2 Corinthians 4:10 MEANING



2 Corinthians 4:10
(10) Always bearing about in the body the dying of the Lord Jesus.--The word for "dying" (again, probably, a distinctly medical term) is literally "deadness," "the state of a corpse." Comp. Romans 4:19 for the word itself, and Romans 4:19, Colossians 3:5 ("mortify"), Hebrews 11:12 ("as good as dead") for the cognate verb. The word describes, as by a bold hyperbole, the condition of one whose life was one long conflict with disease: "dying daily" (1 Corinthians 15:31); having in himself "the sentence," or, possibly, the very symptoms, "of death" (2 Corinthians 1:8-9). He was, as it were, dragging about with him what it was scarcely an exaggeration to call a "living corpse;" and this he describes as "the dying" (or death-state) "of the Lord Jesus." The thought implied in these words is not formally defined.
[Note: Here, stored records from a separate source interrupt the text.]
Lemma openWriteOnlyFile_opens_locked (rn : RootNode) (dirfd : Z)
    (cName : string) (newFlags : Z) :
  opens_locked Shared (openWriteOnlyFile rn dirfd cName newFlags).
Proof.
  unfold openWriteOnlyFile.
  repeat (cbn -[Z.land Z.lor Z.eqb uint32];
          match goal with
          | |- _ /\ _ => split
          | |- forall _, _ => intros ?
          | |- True => exact I
          | |- _ <> _ => discriminate
          | |- context [match ?x with _ => _ end] => destruct x
          end).
Qed.


Lemma parseFields_fs s fields msg :
  fs (parseFields s fields msg)
  = flat_map (emitted s msg) fields
    ++ labelsTail (flat_map (labelled s msg) fields).
Proof.
  unfold parseFields.
  pose proof (fold_parseField_labels s msg fields parse_init) as Hl.
  pose proof (fold_parseField_fs s msg fields parse_init) as Hf.
  cbn in Hl, Hf. rewrite <- Hl.
  destruct (l_labels (fold_left (parseField s msg) fields parse_init)); cbn.
  - now rewrite app_nil_r.
  - now rewrite Hf.
Qed.




Lemma labelled_spec s msg f :
  labelled s msg f = if isLabel f then [toLabel f] else [].
Proof.
  unfold labelled, parseField, isLabel, toLabel.
  destruct (strings_HasPrefix (Key f) logKeyLabelPrefix); [reflexivity|].
  step_cases; reflexivity.
Qed.

Lemma emitted_label s msg f : isLabel f = true -> emitted s msg f = [].
Proof.
  unfold emitted, parseField, isLabel. intros ->. reflexivity.
Qed.

Lemma flat_map_labelled s msg l :
  flat_map (labelled s msg) l = map toLabel (filter isLabel l).
Proof.
  induction l as [|f l IH]; cbn; [reflexivity|].
  rewrite labelled_spec, IH. destruct (isLabel f); reflexivity.
Qed.

Lemma flat_map_emitted_rest s msg l :
  flat_map (emitted s msg) l
  = flat_map (emitted s msg) (filter (fun f => negb (isLabel f)) l).
Proof.
  induction l as [|f l IH]; cbn; [reflexivity|].
  destruct (isLabel f) eqn:E; cbn.
  - now rewrite emitted_label.
  - now rewrite IH.
Qed.

Lemma filter_isLabel_rest l :
  filter isLabel (filter (fun f : Field => negb (isLabel f)) l) = [].
Proof.
  induction l as [|f l IH]; cbn; [reflexivity|].
  destruct (isLabel f) eqn:E; cbn; [assumption|]. now rewrite E.
Qed.

Lemma contextFields_keys info g :
  In g (contextFields info) -> isContextKey (Key g) = true.
Proof.
  unfold contextFields.
  destruct (IsSampled info), (GrpcMethod info =? "")%string,
    (RequestID info =? "")%string; cbn; intros H;
    intuition (subst; reflexivity).
Qed.

Lemma isContextKey_plain k :
  isContextKey k = true ->
  strings_HasPrefix k logKeyLabelPrefix = false /\ (k =? labelsKey)%string = false.
Proof.
  unfold isContextKey, isTraceKey. intros H.
  repeat (apply orb_true_iff in H; destruct H as [H | H]);
    apply String.eqb_eq in H; subst; split; reflexivity.
Qed.

(** Every field a non-label field emits carries that field's key, or is part
    of the expansion of a context field. *)
Lemma emitted_keys s msg f g :
  In g (emitted s msg f) ->
  isLabel f = false
  /\ (Key g = Key f \/ (Key f = logKeyContextInfo /\ isContextKey (Key g) = true)).
Proof.
  unfold emitted, parseField, isLabel.
  destruct (strings_HasPrefix (Key f) logKeyLabelPrefix) eqn:El; [intros []|].
  intros H. split; [reflexivity|]. revert H.
  destruct (Key f =? "user")%string; [destruct (isStringType (Type_ f)); intros []|].
  destruct (Key f =? "stack_trace")%string.
  { destruct msg; [|destruct (isStringType (Type_ f))]; cbn;
      intros [<-|[]]; left; reflexivity. }
  destruct (Key f =? logKeyContextInfo)%string eqn:Ec.
  { apply String.eqb_eq in Ec.
    destruct (Interface f); cbn; try (intros []).
    intros H. right. split; [assumption|]. eapply contextFields_keys; eassumption. }
  destruct (Key f =? logKeySlackNotification)%string.
  { step_cases; intros []. }
  step_cases; cbn; intros [<-|[]]; left; reflexivity.
Qed.

Lemma emitted_default_count s msg f :
  Key f = labelsKey -> count_key labelsKey (emitted s msg f) = 1%nat.
Proof.
  intros H. unfold emitted, parseField, count_key. rewrite H. cbn.
  step_cases; cbn; rewrite ?H; reflexivity.
Qed.

Lemma count_key_none k (l : list Field) :
  (forall g, In g l -> (Key g =? k)%string = false) -> count_key k l = 0%nat.
Proof.
  unfold count_key. induction l as [|g l IH]; intros H; cbn; [reflexivity|].
  rewrite (H g) by (left; reflexivity).
  apply IH. intros g' Hg'. apply H. right. assumption.
Qed.

Lemma emitted_other_count s msg f :
  Key f <> labelsKey -> count_key labelsKey (emitted s msg f) = 0%nat.
Proof.
  intros H. apply count_key_none. intros g Hg.
  apply emitted_keys in Hg. destruct Hg as [_ [Hg | [_ Hg]]].
  - rewrite Hg. now apply String.eqb_neq.
  - now apply isContextKey_plain in Hg.
Qed.

Lemma count_key_app k l1 l2 :
  count_key k (l1 ++ l2) = (count_key k l1 + count_key k l2)%nat.
Proof.
  unfold count_key. now rewrite filter_app, length_app.
Qed.

Lemma count_key_emitted s msg l :
  count_key labelsKey (flat_map (emitted s msg) l) = count_key labelsKey l.
Proof.
  induction l as [|f l IH]; [reflexivity|].
  cbn [flat_map]. rewrite count_key_app, IH.
  unfold count_key at 3. cbn [filter].
  destruct (Key f =? labelsKey)%string eqn:E.
  - apply String.eqb_eq in E. rewrite emitted_default_count by assumption.
    reflexivity.
  - apply String.eqb_neq in E. rewrite emitted_other_count by assumption.
    reflexivity.
Qed.

(** C4. With [ls] the label-prefixed fields of a call and [rest] the others:
    when [ls] is not empty the forward fields are those of [rest] followed,
    at the very end, by one object under the labels key whose entries are the
    fields of [ls] in order, keys stripped of the prefix and values the
    original strings; no forward field has a label-prefixed key; and the
    classifier adds exactly one field under the labels key when [ls] is not
    empty and none when it is empty. *)
Theorem parseFields_labels s fields msg :
  let ls := filter isLabel fields in
  let rest := filter (fun f => negb (isLabel f)) fields in
  let out := fs (parseFields s fields msg) in
  (ls <> [] ->
   out = fs (parseFields s rest msg)
         ++ [zap_Object labelsKey (ILabels (map toLabel ls))])
  /\ (forall e, In e (map toLabel ls) ->
        exists f, In f fields /\ isLabel f = true
                  /\ Key e = strings_TrimPrefix (Key f) logKeyLabelPrefix
                  /\ String_ e = String_ f /\ Type_ e = StringType)
  /\ (forall g, In g out -> isLabel g = false)
  /\ (ls <> [] -> count_key labelsKey out = S (count_key labelsKey fields))
  /\ (ls = [] -> count_key labelsKey out = count_key labelsKey fields
                 /\ out = fs (parseFields s rest msg)).
Proof.
  intros ls rest out.
  assert (Hrest : fs (parseFields s rest msg) = flat_map (emitted s msg) rest).
  { rewrite parseFields_fs, flat_map_labelled. unfold rest.
    rewrite filter_isLabel_rest. cbn. now rewrite app_nil_r. }
  assert (Hout : out = flat_map (emitted s msg) rest ++ labelsTail (map toLabel ls)).
  { unfold out. rewrite parseFields_fs, flat_map_labelled.
    now rewrite (flat_map_emitted_rest s msg fields). }
  assert (Hcount : count_key labelsKey (flat_map (emitted s msg) rest)
                   = count_key labelsKey fields).
  { unfold rest. rewrite <- flat_map_emitted_rest. apply count_key_emitted. }
  split; [|split; [|split; [|split]]].
  - intros Hne. rewrite Hout, Hrest.
    destruct ls; [congruence|]. reflexivity.
  - intros e He. apply in_map_iff in He. destruct He as [f [<- Hf]].
    apply filter_In in Hf. destruct Hf as [Hf Hl].
    exists f. repeat split; assumption.
  - intros g Hg. rewrite Hout in Hg. apply in_app_or in Hg.
    destruct Hg as [Hg | Hg].
    + apply in_flat_map in Hg. destruct Hg as [f [_ Hg]].
      apply emitted_keys in Hg. destruct Hg as [Hf [Hg | [_ Hg]]].
      * unfold isLabel in *. now rewrite Hg.
      * now apply isContextKey_plain in Hg.
    + destruct (map toLabel ls); cbn in Hg; [contradiction|].
      destruct Hg as [<- | []]. reflexivity.
  - intros Hne. rewrite Hout, count_key_app, Hcount.
    destruct ls; [congruence|]. cbn. lia.
  - intros He. rewrite Hout, Hrest, count_key_app, Hcount, He. cbn.
    rewrite app_nil_r. split; [lia | reflexivity].
Qed.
What seems implied is that it brought him nearer to the likeness of the Crucified; he was thus made a sharer in the sufferings of Christ, filling up what was lacking in the measure of those sufferings (Colossians 1:24), dying as He died, crucified with Him (Galatians 2:20). It may be noted that Philo (2 Alleg. p. 73) uses almost the same word to express the natural frailty and weakness of man's body--"What, then, is our life but the daily carrying about of a corpse?"

That the life also of Jesus . . .--The life of Jesus is the life of the new man, "created in righteousness and true holiness" (Ephesians 4:24). It is not that the Apostle is merely looking forward to the resurrection life, when we shall bear the image of the heavenly; he feels that the purpose of his sufferings now is that the higher life may, even in this present state, be manifested in and through them; and accordingly, as if to guard against the possibility of any other interpretation, he changes the phrase in the next verse, and for "our body" substitutes "our mortal flesh."
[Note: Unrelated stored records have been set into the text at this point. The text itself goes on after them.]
(** * Two-dimensional potential flow: singularities and their superposition

    A shallow embedding of [potential/d2/_point.py] (the point doublet,
    source and vortex) and of [potential/d2/_flow_field.py] (the
    [FlowField2D] aggregator), with the theorems that settle the
    properties stated about them.

    Numbers.  The program computes with IEEE doubles.  The embedding keeps
    the special values of the format (the two infinities and not-a-number,
    which is what a division by zero yields under numpy) and idealises the
    finite ones as real numbers: finite arithmetic is exact, without
    rounding, overflow or underflow, and the sign of zero is not tracked
    (every zero divisor of this program is a sum of squares, a positive
    zero).

    Objects.  A singularity is a Python object: a class tag and an
    attribute dictionary, filled by [__init__] and read by the methods.
    Reading an attribute that was never assigned raises [AttributeError].

    Errors.  A Python exception is a value of [exn]; every operation that
    can raise returns a [result]. *)

From Stdlib Require Import Reals Lra Lia ZArith.
From stdpp Require Import gmap strings list fin_maps.

Open Scope R_scope.

(** ** Exceptions and results *)

Inductive exn : Type :=
  | AttributeError (name : string)
  | TypeError
  | ValueError
  | ZeroDivisionError.

Inductive result (A : Type) : Type :=
  | Ok (a : A)
  | Raise (e : exn).
Arguments Ok {A} a.
Arguments Raise {A} e.
(** Lock-step rounds over consecutive ranges reduce the arrays range by
    range. *)
Lemma run_rounds_uniform (mk : nat → N * N → Collective) (k0 : op_kind)
    (w : nat → bool) (bufs : list (list T)) (L : nat) :
  Forall (λ b, length b = L) bufs →
  (∀ r rg, call_kind (mk r rg) = k0 ∧ call_range (mk r rg) = rg
           ∧ call_source (mk r rg) = rg.1 ∧ call_valid r (mk r rg) = true
           ∧ receives r (mk r rg) = w r) →
  ∀ ranges off,
  tiles ranges off (N.of_nat L) →
  Forall (λ rg, as_count rg.2 = Z.of_N rg.2) ranges →
  run_rounds msum as_count (length ranges)
    ((λ r, mk r <$> ranges) <$> seq 0 (length bufs))
    (reduced_upto w (N.to_nat off) (reduce_segments msum L bufs) bufs)
  = Some (imap (λ r b, if w r then reduce_segments msum L bufs else b) bufs).
Proof.
  intros Hlen Hmk. set (A := reduce_segments msum L bufs).
  assert (length A = L) as HA by apply length_reduce_segments.
  induction ranges as [|[o n] rest IH]; intros off Htiles Hfit.
  - simpl in Htiles. subst off. simpl.
    rewrite forallb_lookup; last first.
    { intros i tr Htr. apply list_lookup_fmap_Some in Htr as (r & -> & _).
      by apply bool_decide_eq_true_2. }
    f_equal. rewrite Nat2N.id, <- HA. apply reduced_upto_all. by rewrite HA.
  - simpl in Htiles. destruct Htiles as [-> Htiles].
    apply Forall_cons in Hfit as [Hn Hfit]. simpl in Hn.
    pose proof (tiles_le _ _ _ Htiles) as Hle.
    cbn [length run_rounds].
    rewrite <- list_fmap_compose.
    rewrite (mapM_fmap_Some_fmap _ _ (λ r, mk r (off, n))) by done.
    cbn [mbind option_bind].
    rewrite <- (length_reduced_upto w (N.to_nat off) A bufs) at 1.
    rewrite (collective_round_uniform _ k0 off n); last first.
    { apply Forall_lookup_2. intros i b. unfold reduced_upto.
      rewrite list_lookup_imap. intros Hb.
      apply fmap_Some in Hb as (b' & Hb' & ->).
      pose proof (Forall_lookup_1 _ _ _ _ Hlen Hb') as Hl. simpl in Hl.
      destruct (w i); [|lia].
      rewrite length_app, length_take, length_drop. lia. }
    { intros r. destruct (Hmk r (off, n)) as (? & Hrg & ? & ? & ?).
      unfold call_range in Hrg. injection Hrg as ? ?. done. }
    { done. }
    cbn [mbind option_bind].
    rewrite segment_reduced_upto by lia.
    rewrite (reduce_segments_segment _ _ L) by lia. fold A.
    rewrite <- (IH (off + n) Htiles Hfit). f_equal.
    apply list_eq. intros i. unfold reduced_upto.
    rewrite !list_lookup_imap.
    destruct (bufs !! i) as [b|] eqn:Hb; [simpl|done].
    destruct (Hmk i (off, n)) as (_ & _ & _ & _ & ->).
    destruct (w i); [|done].
    rewrite store_progress by lia. do 3 f_equal; lia.
Qed.

End TransportFacts.

(** ** Process groups *)

Section GroupFacts.

Context {T : Type}.
Variable msum : list T → T.
Lemma snd_group (bufs : list (list T)) : (group bufs).*2 = bufs.
Proof.
  apply list_eq. intros i. unfold group.
  rewrite list_lookup_fmap, list_lookup_imap. by destruct (bufs !! i).
Qed.

Lemma isMultiProc_member P r : isMultiProc (member P r) = bool_decide (1 < P)%nat.
Proof.
  unfold isMultiProc, member. simpl.
  destruct (Z.ltb_spec 1 (Z.of_nat P)); symmetry;
    [apply bool_decide_eq_true_2 | apply bool_decide_eq_false_2]; lia.
Qed.

Lemma isRoot_member P r : isRoot (member P r) = bool_decide (r = 0%nat).
Proof.
  unfold isRoot, member. simpl.
  destruct (Z.eqb_spec (Z.of_nat r) 0); symmetry;
    [apply bool_decide_eq_true_2 | apply bool_decide_eq_false_2]; lia.
Qed.

Lemma reduced_upto_0 w (A : list T) bufs : reduced_upto w 0 A bufs = bufs.
Proof.
  apply list_eq. intros i. unfold reduced_upto. rewrite list_lookup_imap.
  destruct (bufs !! i); [simpl|done]. by destruct (w i).
Qed.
Verse 10. - The dying of the Lord Jesus; literally, the putting to death (Vulgate, mortificatio). This is even stronger than 2 Corinthians 1:5. It is not only "the sufferings," but even "the dying," of Christ of which his true followers partake (Romans 8:36, "For thy sake are we killed all the day long"). St. Paul, who was "in deaths oft" (2 Corinthians 11:23), was thus being made conformable unto Christ's death (Philippians 3:10). Philo, too, compares life to "the daily carrying about of a corpse," and the Cure d'Ars used to speak of his body as "ce cadavre." That the life also of Jesus, etc. The thought is exactly the same as in 2 Timothy 2:11, "If we be dead with him, we shall also live with him."
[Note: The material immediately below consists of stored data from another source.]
Definition encryption_decrypt (ciphertext : jsstring) (key : bytes)
  : M S jsstring :=
  let* _ := called Call_decrypt in
  λ w, let r := Encryption.decrypt ciphertext (KeyBuffer key) (rng w) in
       (r.1, set_rng r.2 w).

Definition with_store {A} (f : S → A * S) : M S A :=
  λ w, let r := f (store w) in (Ok r.1, set_store r.2 w).

Definition registerKey (self : t) (input : RegisterKeyInput.t) : M S unit :=
  let* _ := lift (ensureValid self) in
  if falsy (str (RegisterKeyInput.userId input)) then throw UserId_is_required
  else if falsy (str (RegisterKeyInput.provider input))
  then throw Provider_is_required
  else if falsy (str (RegisterKeyInput.apiKey input))
  then throw ApiKey_is_required
  else if negb (bool_decide (str (RegisterKeyInput.provider input) = lit "gemini"))
  then throw Only_gemini_is_supported
  else if negb (Regex.test_anchored gemini_key_pattern
                  (str (RegisterKeyInput.apiKey input)))
  then throw Gemini_key_appears_invalid
  else
    let* encryptedKey :=
      encryption_encrypt (str (RegisterKeyInput.apiKey input)) (masterKey self) in
    let* now := new_Date in
    let* _ := called Call_store_set in
    with_store (λ s,
      (tt, store_set {| userId := str (RegisterKeyInput.userId input);
                        provider := gemini;
                        encryptedKey := encryptedKey;
                        createdAt := now |} s)).

Definition deleteKey (self : t) (userId : jsstring) (provider : ProviderId)
  : M S bool :=
  let* _ := lift (ensureValid self) in
  let* _ := called Call_store_delete in
  with_store (store_delete userId provider).

Definition hasKey (self : t) (userId : jsstring) (provider : ProviderId)
  : M S bool :=
  let* _ := lift (ensureValid self) in
  let* _ := called Call_store_has in
  with_store (store_has userId provider).

(** The object returned by [use]. *)
Record handle : Type := { chat : ChatInput.t → M S ChatResponse }.

(** The [chat] method of that object; it closes over [self] and [userId]. *)
Definition handle_chat (self : t) (userId : jsstring) (input : ChatInput.t)
  : M S ChatResponse :=
  let provider :=
    if falsy (str (ChatInput.provider input)) then lit "gemini"
    else str (ChatInput.provider input) in
  if negb (bool_decide (provider = lit "gemini"))
  then throw Only_gemini_is_supported
  else
    let* _ := called Call_store_get in
    let* record := with_store (store_get userId gemini) in
    match record with
    | None => throw No_key_found
    | Some record =>
        let* apiKey :=
          encryption_decrypt (encryptedKey record) (masterKey self) in
        let* _ := called Call_provider in
        let gemini := GeminiProvider.new apiKey in
        lift (GeminiProvider.chat gemini
                {| prompt := ChatInput.prompt input;
                   model := ChatInput.model input |})
    end.

Definition use (self : t) (userId : jsstring) : result handle :=
  match ensureValid self with
  | Throw e => Throw e
  | Ok _ => Ok {| chat := handle_chat self userId |}
  end.

End BYOK.
End BYOK.

(** ** Concrete inputs used in the examples *)

(** A random source that counts upwards, and one that is stuck. *)
Definition counting_rng : Rng :=
  {| tape := λ i, byte_of_N (N.of_nat i); pos := 0 |}.

Definition stuck_rng : Rng := {| tape := λ _, Byte.x00; pos := 0 |}.

(** Thirty-two bytes [k]. *)
Definition sample_key : MasterKey := KeyBuffer (replicate 32 Byte.x6b).

(** ** An alteration of a blob

    [nudge] replaces the character before the last one by the next
    character of the alphabet: in a blob that ends with one [=], this
    changes only the two bits that the last data character does not use. *)

Definition next_char (c : N) : N :=
  match Base64.unbase64 c with
  | Some v => Base64.b64_char (v + 1)
  | None => c
  end.

Fixpoint nudge (s : jsstring) : jsstring :=
  match s with
  | [] => []
  | c :: rest =>
      match rest with
      | [_] => next_char c :: rest
      | _ => c :: nudge rest
      end
  end.

(** ** Inputs of [registerKey] that pass every check *)

Definition register_input (userId provider apiKey : jsstring)
  : RegisterKeyInput.t :=
  {| RegisterKeyInput.userId := Some userId;
     RegisterKeyInput.provider := Some provider;
     RegisterKeyInput.apiKey := Some apiKey |}.

(** The text of the specification for the shape of a Gemini key: the
    prefix [AI], then at least ten ASCII letters, digits, hyphens or
    underscores. *)
Definition key_char (c : N) : bool :=
  ((97 <=? c) && (c <=? 122)) || ((65 <=? c) && (c <=? 90))
  || ((48 <=? c) && (c <=? 57)) || (c =? 45) || (c =? 95).

Definition gemini_key_shape (apiKey : jsstring) : bool :=
  match apiKey with
  | a :: i :: rest =>
      (a =? 65) && (i =? 73) && (10 <=? length rest)%nat
      && forallb key_char rest
  | _ => false
  end.

(** The record that a successful [registerKey] writes. *)
Definition registered_record {C : Crypto} (self : BYOK.t) (user apiKey : jsstring)
    {S : Type} (w : World S) : KeyRecord :=
  {| userId := user; provider := gemini;
     encryptedKey := blob_of apiKey (KeyBuffer (BYOK.masterKey self)) (rng w);
     createdAt := clock w |}.

(** A store whose records sit under the key of their own identity, as in
    every store that [set] and [delete] build from the empty map. *)
Definition indexed (store : MemoryStore.t) : Prop :=
  ∀ k r, store !! k = Some r → k = MemoryStore.key (userId r) (provider r).

(** The records of one identity key. *)
Definition records_of (user : jsstring) (prov : ProviderId)
    (store : MemoryStore.t) : MemoryStore.t :=
  filter (λ kr : jsstring * KeyRecord,
            userId kr.2 = user ∧ provider kr.2 = prov) store.

(** The errors of the validation in [registerKey]. *)
Definition validation_error (e : error) : bool :=
  match e with
  | UserId_is_required | Provider_is_required | ApiKey_is_required
  | Only_gemini_is_supported | Gemini_key_appears_invalid => true
  | _ => false
  end.

(** An input that fails one of the checks of [registerKey]. *)
Definition rejected (input : RegisterKeyInput.t) : Prop :=
  falsy (str (RegisterKeyInput.userId input)) = true
  ∨ falsy (str (RegisterKeyInput.provider input)) = true
  ∨ falsy (str (RegisterKeyInput.apiKey input)) = true
  ∨ str (RegisterKeyInput.provider input) ≠ lit "gemini"
  ∨ Regex.test_anchored BYOK.gemini_key_pattern
      (str (RegisterKeyInput.apiKey input)) = false.

(** The stores that the operations of [MemoryStore] build. *)
Inductive built : MemoryStore.t → Prop :=
  | built_new : built ∅
  | built_set record store : built store → built (MemoryStore.set record store)
  | built_delete user prov store :
      built store → built (MemoryStore.delete user prov store).2.

(** The world after a successful [registerKey]. *)
Definition registered {C : Crypto} {S : Type} {K : KeyStore S} (self : BYOK.t)
    (user apiKey : jsstring) (w : World S) : World S :=
  {| rng := after_encrypt (rng w);
     store := store_set (registered_record self user apiKey w) (store w);
     clock := clock w;
     calls := calls w ++ [Call_encrypt; Call_store_set] |}.

(** A provider that answers with the prompt, an instance with the sample
    key, and an empty world. *)
Definition echo_gemini : GoogleGenerativeAI :=
  {| generateContent := λ _ _ prompt, Ok (Some prompt) |}.

Definition sample_self : BYOK.t := {| BYOK.masterKey := replicate 32 Byte.x6b |}.

Definition sample_world : World MemoryStore.t :=
  {| rng := counting_rng; store := ∅; clock := 1700000000000; calls := [] |}.

(** The key of the end-to-end scenario of the specification. *)
Definition sample_apiKey : jsstring := lit "AIzaSyAAAAAAAAAAAAAAAAAAAAAAAAAAA".

(** ** The earlier [BYOK] class of [core/index.ts]

    The file carries an earlier version of the class, without
    [normalizeMasterKey] and without operations on the store. *)

Module BYOK0.
Section BYOK0.
Context {S : Type}.

(** [this.store = config.store || null] *)
Record t : Type := { masterKey : bytes; store : option S }.

Definition constructor (config_masterKey : option MasterKey)
    (config_store : option S) : result t :=
  match config_masterKey with
  | None => Throw MasterKey_is_required
  | Some key =>
      if BYOK.missing config_masterKey then Throw MasterKey_is_required
      else
        let masterKey := Encryption.keyBuffer key in
        if negb (length masterKey =? 32)%nat
        then Throw (Config_master_key_not_32_bytes (length masterKey))
        else Ok {| masterKey := masterKey; store := config_store |}
  end.

Definition getMasterKey (self : t) : bytes := masterKey self.

Definition getStore (self : t) : option S := store self.

Definition isValid (self : t) : bool := (length (masterKey self) =? 32)%nat.

End BYOK0.
End BYOK0.

(** ** The demo server: [POST /keys/gemini]

    The handler reads [userId] and [apiKey] from the body (each a string
    or absent), registers the key and answers with JSON;
    [res.json] without [res.status] answers 200. *)

Record Response : Type := {
  status : N;
  ok : bool;
  error_message : option string;
}.

Definition post_keys_gemini {C : Crypto} {S : Type} {K : KeyStore S}
    (byok : BYOK.t) (body_userId body_apiKey : option jsstring) (w : World S)
  : Response * World S :=
  let registered :=
    BYOK.registerKey byok
      {| RegisterKeyInput.userId := body_userId;
         RegisterKeyInput.provider := Some (lit "gemini");
         RegisterKeyInput.apiKey := body_apiKey |} w in
  match registered.1 with
  | Ok _ => ({| status := 200; ok := true; error_message := None |},
             registered.2)
  | Throw e =>
      ({| status := 400; ok := false; error_message := Some (message e) |},
       registered.2)
  end.
(** ** Facts about bytes *)

Lemma byte_to_of_N (n : N) : Byte.to_N (byte_of_N n) = n mod 256.
Proof.
unfold byte_of_N.
destruct (Byte.of_N (n mod 256)) as [b|] eqn:E.
- by apply Byte.to_of_N.
- apply Byte.of_N_None_iff in E.
  pose proof (N.mod_upper_bound n 256). lia.
Qed.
4:8-12 The apostles were great sufferers, yet they met with wonderful support. Believers may be forsaken of their friends, as well as persecuted by enemies; but their God will never leave them nor forsake them. There may be fears within, as well as fightings without; yet we are not destroyed. The apostle speaks of their sufferings as a counterpart of the sufferings of Christ, that people might see the power of Christ's resurrection, and of grace in and from the living Jesus. In comparison with them, other Christians were, even at that time, in prosperous circumstances.Always bearing about in the body,.... The Vulgate Latin, Arabic, and Ethiopic versions, read, "in our body"; and the Syriac version, in this and the next clause, reads, "in our bodies", and some copies in this read, "bodies"; continually carrying about with us, in these mortal bodies of ours, wherever we go,

the dying of the Lord Jesus; by which is meant, not the doctrine of the sufferings and death of Christ, and of salvation by a crucified Saviour, which they bore and carried about with them in a ministerial way, wherever they came and preached, but the sufferings they themselves underwent: so called, because of the likeness there is between the sufferings of Christ, and theirs; as he was traduced as a wicked man, a deceiver, and a stirrer up of sedition, so were they; as he was persecuted, so were they; as he was liable to death, and at last was delivered up to it, so were they: and also because of the union and sympathy which were between them; Christ and they were one body and one Spirit; so that what was endured by the members, the head had a fellow feeling of, and sympathy with; and reckoned what was done to them, as done to himself: and besides, the sufferings they underwent, and death they were exposed unto, were for his sake, as it is explained in the next verse:

for we which live; who are still in the land of the living, though it is almost a miracle we are, considering the circumstances we are in:

are always delivered; that is, continually exposed

to death for Jesus' sake: and the end of all these sufferings, which is expressed alike in both verses is,

that the life also of Jesus might be made manifest in our body, or "mortal flesh"; the meaning of which is, that it might appear that Jesus, though he died, is risen again from the dead, and lives at the Father's right hand, and ever lives to make intercession for us; of which there is a full proof, inasmuch as we are supported by him under all the trials and sufferings we endure for his sake; for because he lives, we live also, amidst so many dangers and deaths, which attend us.